I speak in the name of Jesus the Christ, in the power of the Holy Spirit, to the glory of God the Father. Amen.

During the second year of my national service I was fortunate enough to be brought back home from Kimberly to 10 Anti-aircraft Unit based at Youngsfield, near the Kenilworth Racecourse. Due to the fact that I was studying through Unisa at the time, the military powers that be granted me a sleep-out pass which allowed me to leave the base in the afternoons and return every morning for my duties. I managed to secure a bedroom in a middle class family home in the northern suburbs which I called home when I wasn’t on the base. The landlord, an elderly Afrikaans man, was obviously a pensioner. He was friendly, but obviously lonely and keen to have people to lodge with him for company. After a short while, a second lodger joined us in the home. He was also a pensioner and seemed to have a long standing friendship with the landlord. One evening, while the landlord was frying a large pot of chips on the stove for all, the new lodger explained to me how he had run away from his old age home and was now lodging here with us. I didn’t think too much of the statement at the time and went about my business.

One afternoon, on arriving back from my base, I found a group of people congregated in the driveway. I wondered what was going on and walked up the short drive to find out. There was the landlord, the new elderly lodger and a large, well dressed man, in his forties, standing near the open rear door of what was obviously his vehicle. I greeted the newcomer politely and the gentleman returned the greeting. I noticed straight away that he was obviously very stressed and anxious. I hung back slightly; ready to help in any way I could, but also intrigued by what was transpiring before me. Before long, I realised that the man in his forties, was obviously the son of the lodger who had run away from the old age home. His son had tracked him down through a process of elimination and had now come to collect dad and return him to the old age home. “Dad, please get into the car...” The son spoke to his father politely and with respect. The old man refused. The old man also said nothing. The seconds felt like hours. I watched, realizing that the drama unfolding before my eyes was personal and complicated. ‘Dad, please get into the car!” This time the son spoke a little more loudly, his voice relaying more of a tone of stern command. Still, the old man refused to budge.

Then something happened that caught all of us by surprise. The son suddenly burst into tears, crying out loud, “Dad, please don’t do this to me!” There I was standing in my browns with tears also starting to well up in my eyes and flow down my cheeks. The old man also started crying. After a short while of silence, he quietly entered the vehicle. The son closed the door for his dad and went around to his door and climbed in. He started his car and drove off...

Today we read a very special part of the Gospel that deals with a difficult time for the disciples.

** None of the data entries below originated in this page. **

(** X13.  The font is looked for in the directory of the script: for a
    file name without a slash, the directory of the path joined from
    [os.path.dirname(__file__)] and that name is [os.path.dirname(__file__)]
    again, so the directory the missing-font notice prints is the one that
    is searched. *)
Theorem font_is_sought_beside_the_script (file name : str) :
  ~ In 47%N name ->
  dirname (os_path_join (dirname file) name) = dirname file.
Proof.
  intros Hno.
  assert (Hstart : startswith_sep name = false).
  { destruct (startswith_sep name) eqn:H; [|reflexivity].
    exfalso. now apply Hno, startswith_sep_in. }
  pose proof (basename_joined (dirname file) name Hno) as Hbase.
  pose proof (dirname_shape file) as Hshape.
  remember (dirname file) as d eqn:Hd0. clear Hd0 file.
  unfold os_path_join in *. rewrite Hstart in *.
  destruct Hshape as [Hd | [[Hne Hall] | [Hne Hlast]]].
  - rewrite Hd in *. cbn [length Nat.eqb orb app] in *.
    unfold dirname. rewrite Hbase, Nat.sub_diag. reflexivity.
  - assert (Hend : endswith_sep d = true).
    { destruct d as [|c rest]; [contradiction|]. unfold endswith_sep.
      rewrite forallb_forall in Hall. rewrite N.eqb_sym. apply Hall.
      destruct (exists_last (l := c :: rest)) as [l' [x Heq]]; [discriminate|].
      rewrite Heq, last_last. apply in_or_app. right. now left. }
    rewrite Hend, orb_true_r in *.
    unfold dirname. rewrite Hbase, length_app, Nat.add_sub.
    rewrite firstn_app, Nat.sub_diag, firstn_all. cbn [firstn]. rewrite app_nil_r.
    destruct d as [|c rest]; [contradiction|]. now rewrite Hall.
  - assert (Hend : endswith_sep d = false).
    { destruct d as [|c rest]; [reflexivity|]. unfold endswith_sep.
      now apply N.eqb_neq. }
    assert (Hlen : (length d =? 0)%nat = false).
    { destruct d; [contradiction|reflexivity]. }
    rewrite Hend, Hlen in *. cbn [orb] in *.
    unfold dirname. rewrite Hbase, length_app. cbn [length].
    replace (length d + S (length name) - length name)%nat
      with (length d + 1)%nat by lia.
    change (d ++ 47%N :: name) with (d ++ [47%N] ++ name).
    rewrite app_assoc.
    rewrite firstn_app, length_app. cbn [length].
    rewrite Nat.sub_diag. cbn [firstn]. rewrite app_nil_r.
    rewrite firstn_all2 by (rewrite length_app; cbn [length]; lia).
    assert (Hnot : forallb (N.eqb 47) (d ++ [47%N]) = false).
    { apply not_true_is_false. intros Hall. rewrite forallb_forall in Hall.
      apply Hlast. symmetry. apply N.eqb_eq. apply Hall.
      apply in_or_app. left.
      destruct d as [|c rest]; [contradiction|].
      destruct (exists_last (l := c :: rest)) as [l' [x Heq]]; [discriminate|].
      rewrite Heq, last_last. apply in_or_app. right. now left. }
    destruct (d ++ [47%N]) as [|c rest] eqn:E.
    { destruct d; discriminate E. }
    rewrite Hnot, <- E, rstrip_char_snoc.
    apply rstrip_char_fixed. now left.
Qed.

Lemma font_is_sought_beside_the_script_witness :
  dirname (os_path_join (dirname (lit "/app/pixel_app.py")) DEFAULT_FONT_FILENAME)
  = dirname (lit "/app/pixel_app.py").
Proof.
  apply (font_is_sought_beside_the_script (lit "/app/pixel_app.py")
           DEFAULT_FONT_FILENAME).
  vm_compute. intuition discriminate.
Defined.

(** ** What the page shows *)

Lemma renderer_starts_with_the_font
    (lib : Pillow) (text font_path : str) (font_size : Z)
    (text_color bg_color : RGBA) :
  exists rest,
    snd (text_to_true_pixel_art lib text font_path font_size text_color bg_color [])
    = Called (ImageFont_truetype_call font_path font_size) :: rest.
Proof.
  destruct (text_to_true_pixel_art lib text font_path font_size
              text_color bg_color []) as [o t'] eqn:Hrun.
  destruct (run_path_inv lib _ _ _ _ _ [] _ t' Hrun) as [evs [-> Hp]].
  cbn [snd app]. destruct Hp; unfold prelude; cbn [app]; eexists; reflexivity.
Qed.

Lemma none_comes_with_an_error
    (lib : Pillow) (text font_path : str) (font_size : Z)
    (text_color bg_color : RGBA) (evs : list event) :
  text_to_true_pixel_art lib text font_path font_size text_color bg_color []
  = (Return None, evs) ->
  exists msg, In (St_error msg) evs.
Proof.
  intros Hrun.
  destruct (run_path_inv lib _ _ _ _ _ [] _ evs Hrun) as [evs' [-> Hp]].
  cbn [app]. inversion Hp; subst.
  - eexists. right. left. reflexivity.
  - eexists. unfold prelude. cbn [app]. do 4 right.
    apply in_or_app. right. left. reflexivity.
Qed.

Lemma existsb_map_rendering (f : widget -> bool) (evs : list event) :
  (forall ev, f (Rendering ev) = false) ->
  existsb f (map Rendering evs) = false.
Proof.
  intros Hf. induction evs as [|ev evs IH]; [reflexivity|].
  cbn. now rewrite Hf, IH.
Qed.

Section ScriptFacts.

Variable unicode_isalnum : N -> bool.
Variable host : Host.
Variable lib : Pillow.

Local Abbreviation page := (snd (script unicode_isalnum host lib)).
Local Abbreviation way_out := (fst (script unicode_isalnum host lib)).
Local Abbreviation rendering :=
  (text_to_true_pixel_art lib (text_box host) (font_file_path host)
     DEFAULT_FONT_SIZE text_color_input DEFAULT_BG_COLOR []).

(** X14.  The existence check gates everything: the text box is put on
    the page exactly when the font file exists, and the renderer runs
    exactly when the font file exists and the text box is not empty. *)
Theorem font_check_gates_the_renderer :
  existsb is_text_input page = os_path_exists host (font_file_path host)
  /\ existsb is_rendering page
     = os_path_exists host (font_file_path host)
       && negb (length (text_box host) =? 0)%nat.
Proof.
  unfold script.
  destruct (os_path_exists host (font_file_path host)); cbn [negb andb];
    [|split; reflexivity].
  destruct (text_box host) as [|c rest] eqn:Htext; [split; reflexivity|].
  cbn [length Nat.eqb negb].
  destruct (renderer_starts_with_the_font lib (c :: rest) (font_file_path host)
              DEFAULT_FONT_SIZE text_color_input DEFAULT_BG_COLOR) as [evs' Hevs].
  destruct (text_to_true_pixel_art lib (c :: rest) (font_file_path host)
              DEFAULT_FONT_SIZE text_color_input DEFAULT_BG_COLOR [])
    as [o evs].
  cbn [snd] in Hevs. subst evs.
  assert (Hno : existsb is_text_input
                  (map Rendering
                     (Called (ImageFont_truetype_call (font_file_path host)
                                DEFAULT_FONT_SIZE) :: evs')) = false)
    by now apply existsb_map_rendering.
  destruct o as [[pixel_image|]|e]; cbn [snd].
  - unfold show_image. destruct (save_png host pixel_image); cbn [snd];
      rewrite !existsb_app, Hno; split; reflexivity.
  - rewrite !existsb_app, Hno. split; reflexivity.
  - rewrite !existsb_app, Hno. split; reflexivity.
Qed.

Here, for the first time, they were forced to accept the fact that the relationship structure between themselves and Jesus was about to change. Change, any change, is stressful. Psychologists rate change, like for example, the death of a significant other, divorce and moving home, as some of the most radical changes we will endure in our lifetime. Alvin Toffler, a noted sociologist and author who penned the book, Future Shock, suggested that the only factor we can be sure of with regards to the future is change. 

Similarly, the disciples were shocked with the idea that Jesus would actually be leaving them. They immediately turned in upon themselves, trying to make sense of the grief and anxiety that they were experiencing.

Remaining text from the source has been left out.